Data for analysis
(** A loop over [pre ++ x :: post], seen from [x]: the files before it are
    done, then [x] itself as it was at the start, then the files after
    it. *)
Lemma on_slots_focus pre x post out w out' w' :
  NoDup (map ref (pre ++ x :: post)) ->
  for_ (pre ++ x :: post) (on_slot step ref) out w = (inr out', w') ->
  exists w1 a w2 before after,
    step x (TempResourceFiles.get (ref x) out) w1 = (inr a, w2)
    /\ TempResourceFiles.get (ref x) out' = a
    /\ trace w1 = trace w ++ before /\ fs w1 = replay before (fs w)
    /\ forallb (some_allows pre out) before = true
    /\ trace w' = trace w2 ++ after /\ fs w' = replay after (fs w2)
    /\ forallb (some_allows post out) after = true.
Proof.
  intros Hnd E. rewrite for_app in E.
  inv_bind_as E out1 w1 Epre. simpl in E.
  inv_bind_as E out2 w2 Ex. unfold on_slot in Ex.
  inv_bind_as Ex a w2' Estep. inversion Ex. subst out2 w2'. clear Ex.
  rewrite map_app in Hnd. simpl in Hnd.
  pose proof (NoDup_remove_1 _ _ _ Hnd) as Hnd'.
  pose proof (NoDup_remove_2 _ _ _ Hnd) as Hnotin.
  assert (Hpre : NoDup (map ref pre)) by (eapply NoDup_app_remove_r; eauto).
  assert (Hpost : NoDup (map ref post)) by (eapply NoDup_app_remove_l; eauto).
  assert (Hnpre : ~ In (ref x) (map ref pre))
    by (intros Hin; apply Hnotin, in_or_app; auto).
  assert (Hnpost : ~ In (ref x) (map ref post))
    by (intros Hin; apply Hnotin, in_or_app; auto).
  (* the files of [pre] *)
  destruct (only_run _ _ _ _ _ (only_on_slots pre Hpre out) Epre)
    as (before & Etb & Efb & Epb).
  pose proof (for_slots_spec (fun _ _ => True) step ref pre
                (fun _ _ _ _ _ _ => I) Hpre out w out1 w1 Epre) as Hspec1.
  assert (Hx1 : TempResourceFiles.get (ref x) out1
                = TempResourceFiles.get (ref x) out)
    by (apply Hspec1; exact Hnpre).
  rewrite Hx1 in Estep.
  (* the files of [post] *)
  destruct (only_run _ _ _ _ _
              (only_on_slots post Hpost
                 (TempResourceFiles.set (ref x) a out1)) E)
    as (after & Eta & Efa & Epa).
  pose proof (for_slots_spec (fun _ _ => True) step ref post
                (fun _ _ _ _ _ _ => I) Hpost _ _ _ _ E) as Hspec2.
  exists w1, a, w2, before, after.
  split; [exact Estep |].
  split; [rewrite (proj2 (Hspec2 (ref x)) Hnpost); apply get_set_same |].
  split; [exact Etb |]. split; [exact Efb |]. split; [exact Epb |].
  split; [exact Eta |]. split; [exact Efa |].
  rewrite forallb_forall in *. intros e He. specialize (Epa e He).
  rewrite some_allows_other in Epa by exact Hnpost.
  unfold some_allows in *. rewrite existsb_exists in *.
  destruct Epa as (y & Hy & Hp). exists y. split; [exact Hy |].
  rewrite <- Hp. f_equal. symmetry. apply Hspec1.
  intros Hin. apply (NoDup_app_disjoint _ _ Hnd' (ref y)); [exact Hin |].
  apply in_map. exact Hy.
Qed.

End OnSlot.

(** ** Replacing a resource file *)

Section Replace.
Context `{External}.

Problem to solve
The output should be exactly the lines from the one containing "split; [exact Estep |]." to the final line of the listing above, inclusive.

Reply
  split; [exact Estep |].
  split; [rewrite (proj2 (Hspec2 (ref x)) Hnpost); apply get_set_same |].
  split; [exact Etb |]. split; [exact Efb |]. split; [exact Epb |].
  split; [exact Eta |]. split; [exact Efa |].
  rewrite forallb_forall in *. intros e He. specialize (Epa e He).
  rewrite some_allows_other in Epa by exact Hnpost.
  unfold some_allows in *. rewrite existsb_exists in *.
  destruct Epa as (y & Hy & Hp). exists y. split; [exact Hy |].
  rewrite <- Hp. f_equal. symmetry. apply Hspec1.
  intros Hin. apply (NoDup_app_disjoint _ _ Hnd' (ref y)); [exact Hin |].
  apply in_map. exact Hy.
Qed.

End OnSlot.

(** ** Replacing a resource file *)

Section Replace.
Context `{External}.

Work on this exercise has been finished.